Lena was the director of the Beirut Animated Festival, and worked with Tosh Fesh to promote comics and animation in Arab countries. She has illustrated over twenty-five Arabic children’s books and has exhibited her work both locally and internationally. Her animated Drawing the War (2002), her comic book Kamen Sine (Another year, 2009) and her book Murabba wa laban (Yoghurt and Jam) won international awards. She is a co-founder and a member of Samandal, an award-winning comics organization in Lebanon.
About the Translator
Nadiyah Abdullatif is a Mauritius-born, Scotland-based editor and translator working from Arabic, French, Mauritian Creole and Spanish into English. Her translations of Arabic and Mauritian literature, including comics and graphic novel excerpts, have appeared in Wasafiri, ArabLit Quarterly and The Markaz Review. She has previously been a translator-in-residence with the National Centre for Writing and has worked as a copy editor for Asymptote.
Anam Zafar translates from Arabic and French to English and holds an MA in Applied Translation Studies from the University of Leeds. She won the 2021 Gulf Coast Prize in Translation, the inaugural Stinging Fly New Translator’s Bursary, and was longlisted for the 2021 John Dryden Translation Competition. She was also a 2021 ALTA Virtual Travel Fellow. She has collaborated with the National Centre for Writing as translator in residence and Emerging Translators Mentee, and appeared at the Bila Hudood: Arabic Literature Everywhere festival. She volunteers for World Kid Lit and The Linguist’s Editorial Board. Her translations have been published by ArabLit Quarterly, Gulf Coast, The Markaz Review and The Stinging Fly, among others.
Publication date: 10 October 2023
Format: Paperback 244mm x 170mm (Graphic memoir)
Pages: 128 pp
Lena Merhej’s graphic memoir Yoghurt and Jam is set in Lebanon, where tradition pairs yoghurt with cucumber and salt. Discovering how her mother likes her yoghurt sparks a captivating exploration of what led her mother from Germany to Lebanon, as well as triggering Lena’s quest for self-discovery. Blending humour with poignant reflections, Lena delves into her mother’s life as a doctor during the Lebanese civil war, challenging East-West clichés and embracing the complexities of hybrid identity.
I wrote this book in my late twenties, at a time when children learn about adulthood and start to understand their parents. But writing about my mom has been a real challenge.
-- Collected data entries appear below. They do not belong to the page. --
(* ===== verification/AdxKv.v ===== *)
(** Key-value lists: adx_dsp/src/adx_kv.h and adx_kv.c.

    A key-value list is an intrusive list (AdxList.v) whose nodes hold two
    copied strings; it is modelled by the entries in list order, which is the
    order [adx_list_for_each] visits them in.  The pool is seen through the
    answers of its allocations, as in AdxString.v. *)

From Stdlib Require Import ZArith Lia.
From S2P Require Import Prelude.

Open Scope Z_scope.

(** [adx_kv_t] *)
Record adx_kv_t := Kv { key : bytes; val : bytes }.

Section Kv.
Context (ao : nat -> bool).

(** The node, then both copies, are allocated; the node is linked only when
    all three succeeded. *)
Definition adx_kv_add (n : nat) (head : list adx_kv_t) (k v : option bytes) : list adx_kv_t * nat :=
  match k, v with
  | Some k, Some v =>
      if negb (ao n) then (head, S n)
      else if ao (S n) && ao (S (S n)) then (head ++ [Kv k v], S (S (S n)))
      else (head, S (S (S n)))
  | _, _ => (head, n)
  end.

Fixpoint adx_kv_find (head : list adx_kv_t) (k : bytes) : option bytes :=
  match head with
  | [] => None
  | node :: rest => if decide (strcmp k (key node) = 0) then Some (val node) else adx_kv_find rest k
  end.

Definition adx_kv_get_string (head : list adx_kv_t) (k : bytes) : option bytes := adx_kv_find head k.

Definition adx_kv_get_number (head : list adx_kv_t) (k : bytes) : Z :=
  match adx_kv_find head k with None => 0 | Some s => atoi s end.

(** The text [adx_kv_display] prints. *)
Fixpoint adx_kv_display (head : list adx_kv_t) : bytes :=
  match head with
  | [] => []
  | node :: rest => B "==>[" ++ key node ++ B "][" ++ val node ++ B "]" ++ [10] ++ adx_kv_display rest
  end.

(** [strchr(str, '=')]: the text before and after the first [=]. *)
Fixpoint split_at (c : Z) (s : bytes) : option (bytes * bytes) :=
  match s with
  | [] => None
  | x :: s => if decide (x = c) then Some ([], s)
              else '(a, b) ← split_at c s; Some (x :: a, b)
  end.

(** The value, and what is left of [str] as a C string once the [=] has been
    overwritten. *)
Definition adx_uri_value_parse (str : bytes) : option bytes * bytes :=
  match split_at 61 str with
  | None => (None, str)
  | Some (k, []) => (None, k)
  | Some (k, v) => (Some v, k)
  end.

Fixpoint kv_from_uri_loop (fuel : nat) (n : nat) (head : list adx_kv_t) (text : bytes)
    : cres (list adx_kv_t * nat) :=
  match fuel with
  | O => NoFuel
  | S fuel =>
      match strtok (is_in [38]) text with
      | None => mret (head, n)
      | Some (str, rest) =>
          let '(v, k) := adx_uri_value_parse str in
          let '(head, n) := adx_kv_add n head (Some k) v in
          kv_from_uri_loop fuel n head rest
      end
  end.

(** The result code is always 0. *)
Definition adx_kv_from_uri (fuel : nat) (n : nat) (buf : bytes) : cres (Z * list adx_kv_t * nat) :=
  '(head, n) ← kv_from_uri_loop fuel n [] buf;
  mret (0, head, n).

(** [adx_kv_from_csv_line] prints the fields of a line three by three (a
    missing field is NULL) and adds nothing to the list. *)
Definition csv_sep : Z -> bool := is_in [44; 13; 10; 9].
Definition strtok_opt (delim : Z -> bool) (s : bytes) : option bytes * bytes :=
  match strtok delim s with None => (None, []) | Some (t, r) => (Some t, r) end.

Fixpoint adx_kv_from_csv_line (fuel : nat) (head : list adx_kv_t) (text : bytes)
    : cres (list adx_kv_t * list (bytes * option bytes * option bytes)) :=
  match fuel with
  | O => NoFuel
  | S fuel =>
      match strtok (is_in [44]) text with
      | None => mret (head, [])
      | Some (v1, text) =>
          let '(v2, text) := strtok_opt csv_sep text in
          let '(v3, text) := strtok_opt csv_sep text in
          '(head, out) ← adx_kv_from_csv_line fuel head text;
          mret (head, (v1, v2, v3) :: out)
      end
  end.

Fixpoint csv_lines (fuel : nat) (head : list adx_kv_t) (file : bytes)
    : cres (list adx_kv_t * list (bytes * option bytes * option bytes)) :=
  match fuel with
  | O => NoFuel
  | S fuel' =>
      match fgets 4096 file with
      | ([], _) => mret (head, [])
      | (c :: l, rest) =>
          '(head, out) ← (if decide (c ≠ 35) then adx_kv_from_csv_line fuel head (c :: l) else mret (head, []));
          '(head, out') ← csv_lines fuel' head rest;
          mret (head, out ++ out')
      end
  end.

(** [file] is [None] when the file cannot be opened. *)
Definition adx_kv_from_csv (fuel : nat) (file : option bytes)
    : cres (Z * list adx_kv_t * list (bytes * option bytes * option bytes)) :=
  match file with
  | None => mret (-1, [], [])
  | Some file => '(head, out) ← csv_lines fuel [] file; mret (0, head, out)
  end.
End Kv.

(** ** Parameters of a request *)

Fixpoint uri_encode (ps : list (bytes * bytes)) : bytes :=
  match ps with
  | [] => []
  | [(k, v)] => k ++ 61 :: v
  | (k, v) :: ps => k ++ 61 :: v ++ 38 :: uri_encode ps
  end.

Definition param_ok (p : bytes * bytes) : Prop :=
  Forall (fun c => c ≠ 61 /\ c ≠ 38) p.1 /\ p.2 ≠ [] /\ Forall (fun c => c ≠ 38) p.2.

Definition first_value (ps : list (bytes * bytes)) (k : bytes) : option bytes :=
  snd <$> head (filter (fun p => p.1 = k) ps).

Lemma split_at_app c a b : Forall (fun x => x ≠ c) a -> split_at c (a ++ c :: b) = Some (a, b).
Proof.
  induction 1 as [|x a Hx Ha IH]; simpl; [by rewrite decide_True|]. by rewrite decide_False, IH.
Qed.

Lemma kv_find_first ps k :
  adx_kv_find (map (fun p => Kv p.1 p.2) ps) k = first_value ps k.
Proof.
  unfold first_value. induction ps as [|[a v] ps IH]; [done|]. rewrite filter_cons. simpl.
  rewrite IH. destruct (decide (strcmp k a = 0)) as [E|E].
  - apply strcmp_eq in E as ->. by rewrite decide_True.
  - rewrite decide_False; [done|]. intros ->. by rewrite strcmp_refl in E.
Qed.

Section Parse.
Context (ao : nat -> bool) (Hao : forall k, ao k = true).

Lemma param_value p : param_ok p -> adx_uri_value_parse (p.1 ++ 61 :: p.2) = (Some p.2, p.1).
Proof.
  destruct p as [k v]. intros (Hk & Hv & _). unfold adx_uri_value_parse. simpl in *. rewrite split_at_app.
  - by destruct v.
  - eapply Forall_impl; [exact Hk|]. by intros x [].
Qed.

Lemma uri_encode_cons p q ps :
  uri_encode (p :: q :: ps) = (p.1 ++ 61 :: p.2) ++ 38 :: uri_encode (q :: ps).
Proof. destruct p as [k v]. cbn [fst snd]. rewrite <- app_assoc. done. Qed.

Lemma param_token p : param_ok p -> p.1 ++ 61 :: p.2 ≠ [] /\
  Forall (fun x => is_in [38] x = false) (p.1 ++ 61 :: p.2).
Proof.
  intros (Hk & _ & Hv). split; [by destruct p.1|]. apply Forall_app. split; [|constructor].
  - eapply Forall_impl; [exact Hk|]. intros x [_ Hx]. apply bool_decide_eq_false. by intros ?%list_elem_of_singleton.
  - done.
  - eapply Forall_impl; [exact Hv|]. intros x Hx. apply bool_decide_eq_false. by intros ?%list_elem_of_singleton.
Qed.

Lemma kv_from_uri_loop_ok fuel n head ps :
  Forall param_ok ps -> (length ps < fuel)%nat ->
  exists n', kv_from_uri_loop ao fuel n head (uri_encode ps) = Ok (head ++ map (fun p => Kv p.1 p.2) ps, n').
Proof.
  intros Hps. revert fuel n head. induction Hps as [|p ps Hp Hps IH]; intros fuel n head Hf;
    (destruct fuel as [|fuel]; [simpl in Hf; lia|]); cbn [kv_from_uri_loop].
  - exists n. simpl. by rewrite app_nil_r.
  - destruct (param_token p Hp) as [Hne Ht].
    assert (exists rest, strtok (is_in [38]) (uri_encode (p :: ps)) = Some (p.1 ++ 61 :: p.2, rest) /\ rest = uri_encode ps)
      as (rest & -> & ->).
    { destruct (strtok_app (is_in [38]) _ 38 (uri_encode ps) Hne Ht eq_refl) as [E1 E2].
      destruct ps as [|q ps].
      - destruct p as [k v]. by exists [].
      - exists (uri_encode (q :: ps)). split; [|done]. by rewrite uri_encode_cons. }
    rewrite (param_value p Hp). unfold adx_kv_add. rewrite !Hao. cbn [negb andb].
    destruct (IH fuel (S (S (S n))) (head ++ [Kv p.1 p.2])) as (n' & E); [simpl in Hf; lia|].
    exists n'. rewrite E. by rewrite <- app_assoc.
Qed.
End Parse.

(** C37: the parameters of a request.  When the pool refuses nothing,
    [adx_kv_from_uri] parses [k1=v1&k2=v2&...] (keys without [=] and [&],
    non-empty values without [&]) into exactly these entries in order;
    [adx_kv_get_string] then gives the first value of a key and NULL for a
    key that does not occur, and [adx_kv_get_number] reads a decimal
    [int] back. *)
Theorem adx_kv_from_uri_roundtrip ao fuel ps :
  (forall k, ao k = true) -> Forall param_ok ps -> (length ps < fuel)%nat ->
  exists head n, adx_kv_from_uri ao fuel 0 (uri_encode ps) = Ok (0, head, n) /\
    head = map (fun p => Kv p.1 p.2) ps /\
    (forall k, adx_kv_get_string head k = first_value ps k) /\
    (forall k z, -2147483648 <= z <= 2147483647 -> first_value ps k = Some (dec z) -> adx_kv_get_number head k = z) /\
    (forall k, first_value ps k = None -> adx_kv_get_number head k = 0).
Proof.
  intros Hao Hps Hf. unfold adx_kv_from_uri.
  destruct (kv_from_uri_loop_ok ao Hao fuel 0 [] ps Hps Hf) as (n & E). rewrite E. simpl.
  eexists _, n. split; [done|]. split; [done|]. split; [intros k; apply kv_find_first|].
  split; intros k; unfold adx_kv_get_number; rewrite kv_find_first.
  - intros z Hz ->. rewrite <- (app_nil_r (dec z)). by apply atoi_dec.
  - by intros ->.
Qed.

Lemma adx_kv_from_uri_roundtrip_witness : exists head n,
  adx_kv_from_uri (fun _ => true) 9 0 (B "ip=10.0.0.1&price=-37&ip=10.0.0.2") = Ok (0, head, n) /\
  adx_kv_get_string head (B "ip") = Some (B "10.0.0.1") /\ adx_kv_get_number head (B "price") = -37 /\
  adx_kv_get_string head (B "os") = None.
Proof.
  destruct (adx_kv_from_uri_roundtrip (fun _ => true) 9
    [(B "ip", B "10.0.0.1"); (B "price", B "-37"); (B "ip", B "10.0.0.2")]) as (head & n & E & _ & H1 & H2 & _).
  - done.
  - unfold param_ok. apply (bool_decide_unpack _). vm_compute. exact I.
  - simpl. lia.
  - exists head, n. rewrite !H1. split; [exact E|]. split; [reflexivity|]. split; [|reflexivity].
    apply (H2 (B "price") (-37)); [lia|reflexivity].
Defined.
The idea only came to me after long and painful therapy sessions.
I observed my ‘foreign’ mother as she raised five kids in Lebanon—half of us Muslims, and the other half, Christians—in the midst of the Lebanese Civil War, where Christians and Muslims fought against each other. I also observed my mother, the doctor, the special educator and the professor, face challenges and danger, and still grow dreams and realise projects. I thought about her ideals, her love for children and for Lebanon, and I tried to learn again from her.
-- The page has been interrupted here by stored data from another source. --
(* ===== verification/AdxJsonApi.v ===== *)
(** JSON documents: building and lookup, and what the printer and the parser
    of adx_dsp/src/adx_json.c do outside the contract of the round trip. *)

From Stdlib Require Import ZArith Lia.
From S2P Require Import Prelude AdxJson AdxJsonDoc AdxJsonRound.

Open Scope Z_scope.

(** ** Lookup *)

(** The first member with a given key. *)
Definition first_member (l : list (option bytes * jv)) (k : bytes) : option jv :=
  snd <$> head (filter (fun kv => kv.1 = Some k) l).

Definition members (v : jv) : list (option bytes * jv) := match v with Coll _ l => l | Leaf _ _ => [] end.

(** The text of a string member and the value of a number. *)
Definition text_of (l : list (option bytes * jv)) (k : bytes) : option bytes :=
  match first_member l k with Some (Leaf t s) => if decide (t = ADX_JSON_STRING) then Some s else None | _ => None end.
Definition number_of (l : list (option bytes * jv)) (k : bytes) : Z :=
  match first_member l k with Some (Leaf t s) => if decide (t = ADX_JSON_NUMBER) then atol s else 0 | _ => 0 end.
Definition members_of (l : list (option bytes * jv)) (k : bytes) : list (option bytes * jv) :=
  match first_member l k with Some v => members v | None => [] end.

Lemma holds_inv lo hi m a k v : holds lo hi m a k v ->
  lo <= a < hi /\ exists n, nodes m !! a = Some n /\ key n = k /\ type n = jtype v /\
    Forall2 (fun c kv => holds lo hi m c kv.1 kv.2) (child n) (members v) /\
    match v with Leaf _ s => val n = Some s | Coll arr l => arr = true -> array_len n = Z.of_nat (length l) end.
Proof. intros H. inversion H; subst; (split; [done|]); eexists; split_and!; eauto. simpl. by replace (child n) with (@nil Z). Qed.

Lemma find_child_ok lo hi m cs l k :
  Forall2 (fun c (kv : option bytes * jv) => holds lo hi m c kv.1 kv.2) cs l ->
  exists c, find_child m cs k = Ok c /\
    match first_member l k with
    | Some v => holds lo hi m c (Some k) v
    | None => c = 0
    end.
Proof.
  unfold first_member. induction 1 as [|c [k' v] cs l Hc Hcs (a & Ha & IH)]; [by exists 0|]. cbn [fst snd] in *.
  destruct (holds_inv _ _ _ _ _ _ Hc) as (_ & n & Hn & Hk & _). cbn [find_child]. unfold get. rewrite Hn.
  cbn [of_opt mbind cres_bind]. rewrite Hk, filter_cons. cbn [fst].
  destruct k' as [k'|].
  - destruct (decide (strcmp k' k = 0)) as [E|E].
    + apply strcmp_eq in E as ->. rewrite decide_True by done. exists c. split; [done|]. exact Hc.
    + rewrite decide_False by (intros [= ->]; by rewrite strcmp_refl in E). exists a. by split.
  - rewrite decide_False by done. exists a. by split.
Qed.

(** A node with given members, or NULL when there are none to look for. *)
Definition lists (m : jmem) (a : Z) (l : list (option bytes * jv)) : Prop :=
  (a = 0 /\ l = []) \/
  (a ≠ 0 /\ exists n lo hi, nodes m !! a = Some n /\ 0 < lo /\ Forall2 (fun c kv => holds lo hi m c kv.1 kv.2) (child n) l).

(** A node with a given value, or NULL. *)
Definition rep (m : jmem) (c : Z) (k : option bytes) (v : option jv) : Prop :=
  match v with Some v => exists lo hi, 0 < lo /\ holds lo hi m c k v | None => c = 0 end.

Lemma rep_lists m c k v : rep m c k v -> lists m c (match v with Some v => members v | None => [] end).
Proof.
  destruct v as [v|]; [|by left]. intros (lo & hi & Hlo & (Hr & n & Hn & _ & _ & Hc & _)%holds_inv).
  right. split; [lia|]. by exists n, lo, hi.
Qed.

Lemma doc_lists m root l : wf m -> holds_doc m root l -> lists m root l.
Proof.
  intros Hm (n & lo & hi & Hn & Hk & Hlo & Hhi & Hl). pose proof (Hm _ _ Hn). right. split; [lia|]. exists n, lo, hi.
  split_and!; [done|lia|done].
Qed.

Lemma json_find_ok m a l k : lists m a l ->
  exists c, adx_json_find m a (Some k) = Ok c /\ rep m c (Some k) (first_member l k).
Proof.
  unfold adx_json_find. intros [[-> ->]|(Ha & n & lo & hi & Hn & Hlo & Hl)]; [by exists 0|]. rewrite decide_False by done.
  unfold get. rewrite Hn. cbn [of_opt mbind cres_bind]. destruct (find_child_ok lo hi m (child n) l k Hl) as (c & E & Hc).
  exists c. split; [done|]. destruct (first_member l k) as [v|]; [|done]. by exists lo, hi.
Qed.

Lemma find_members m a l k : lists m a l -> exists c, adx_json_find m a (Some k) = Ok c /\ lists m c (members_of l k).
Proof. intros (c & E & Hc)%(json_find_ok _ _ _ k). exists c. split; [done|]. by apply rep_lists in Hc. Qed.

Lemma rep_node m c k v : rep m c k (Some v) -> c ≠ 0 /\ exists n, get m c = Ok n /\ type n = jtype v /\
  match v with Leaf _ s => val n = Some s | Coll arr l => arr = true -> array_len n = Z.of_nat (length l) end.
Proof.
  intros (lo & hi & Hlo & (Hr & n & Hn & _ & Ht & _ & Hv)%holds_inv). split; [lia|]. exists n. unfold get. by rewrite Hn.
Qed.

Lemma find_text m a l k : lists m a l -> adx_json_find_value_string m a (Some k) = Ok (text_of l k).
Proof.
  intros (c & E & Hc)%(json_find_ok _ _ _ k). unfold adx_json_find_value_string, text_of. rewrite E. cbn [mbind cres_bind].
  destruct (first_member l k) as [v|]; [|by rewrite decide_True].
  destruct (rep_node _ _ _ _ Hc) as (Hc0 & n & -> & Ht & Hv). rewrite decide_False by done. cbn [mbind cres_bind]. rewrite Ht.
  destruct v as [[] xs|t s]; [done|done|]. simpl jtype. destruct (decide (t = ADX_JSON_STRING)) as [E1|E1].
  - rewrite decide_False by (intros H; by apply H). by rewrite Hv.
  - by rewrite decide_True.
Qed.

Lemma find_number_ok m a l k : lists m a l -> adx_json_find_value_number m a (Some k) = Ok (number_of l k).
Proof.
  intros (c & E & Hc)%(json_find_ok _ _ _ k). unfold adx_json_find_value_number, find_number, number_of. rewrite E. cbn [mbind cres_bind].
  destruct (first_member l k) as [v|]; [|by rewrite decide_True].
  destruct (rep_node _ _ _ _ Hc) as (Hc0 & n & -> & Ht & Hv). rewrite decide_False by done. cbn [mbind cres_bind]. rewrite Ht.
  destruct v as [[] xs|t s]; [done|done|]. simpl jtype. destruct (decide (t = ADX_JSON_NUMBER)) as [E1|E1].
  - rewrite decide_False by (intros H; by apply H). by rewrite Hv.
  - by rewrite decide_True.
Qed.

Lemma array_check_ok m c k v : rep m c k v -> match v with Some v => jv_ok v | None => True end ->
  adx_json_array_check m c = Ok (match v with Some (Coll true (_ :: _)) => 0 | _ => -1 end).
Proof.
  unfold adx_json_array_check. destruct v as [v|]; [|intros ->; by rewrite decide_True].
  intros (Hc0 & n & -> & Ht & Hv)%rep_node Hok. rewrite decide_False by done. cbn [mbind cres_bind]. rewrite Ht.
  destruct v as [[] [|x xs]|t s]; cbn [jtype].
  - rewrite Hv by done. by rewrite decide_False by (intros [_ H]; simpl in H; lia).
  - rewrite Hv by done. by rewrite decide_True by (split; [done|simpl; lia]).
  - by rewrite decide_False by (intros [H _]; done).
  - by rewrite decide_False by (intros [H _]; done).
  - rewrite decide_False; [done|]. intros [-> H]. simpl in Hok. naive_solver.
Qed.

Lemma first_member_ok (P : jv -> Prop) l k : Forall (fun kv => P kv.2) l -> match first_member l k with Some v => P v | None => True end.
Proof.
  unfold first_member. intros H. induction H as [|[k' v] l Hv Hl IH]; [done|]. rewrite filter_cons. by case_decide.
Qed.

Lemma find_index_ok cs i index : i <= index ->
  find_index cs i index = match cs !! Z.to_nat (index - i) with Some c => c | None => 0 end.
Proof.
  revert i. induction cs as [|c cs IH]; intros i Hi; [by rewrite lookup_nil|]. cbn [find_index]. case_decide as E.
  - subst. by rewrite Z.sub_diag.
  - rewrite IH by lia. replace (Z.to_nat (index - i)) with (S (Z.to_nat (index - (i + 1)))) by lia. done.
Qed.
My mother was an angry woman, but she was also a joyful mother. She was Maria from The Sound of Music, a movie we saw a million times growing up. Like Maria, my mother had a tormented existence somewhere else, yet she was determined to love and to regularly engage us kids in some weird artistic activity.
I am proud to say that this book came about as the comics community in Lebanon was growing. Most of the chapters were previously published in the first issues of Samandal comics, a pioneering collective I co-founded in 2007 in Beirut. The book won an award for the Best Graphic Novel in Arabic at Festival de La BD à Alger (FIBDA) in 2012. And last but not least, it was the first graphic novel to be translated from Arabic to French with Alifbata Editions (Marseille 2016), and now with this English translation, finally my German family will read it!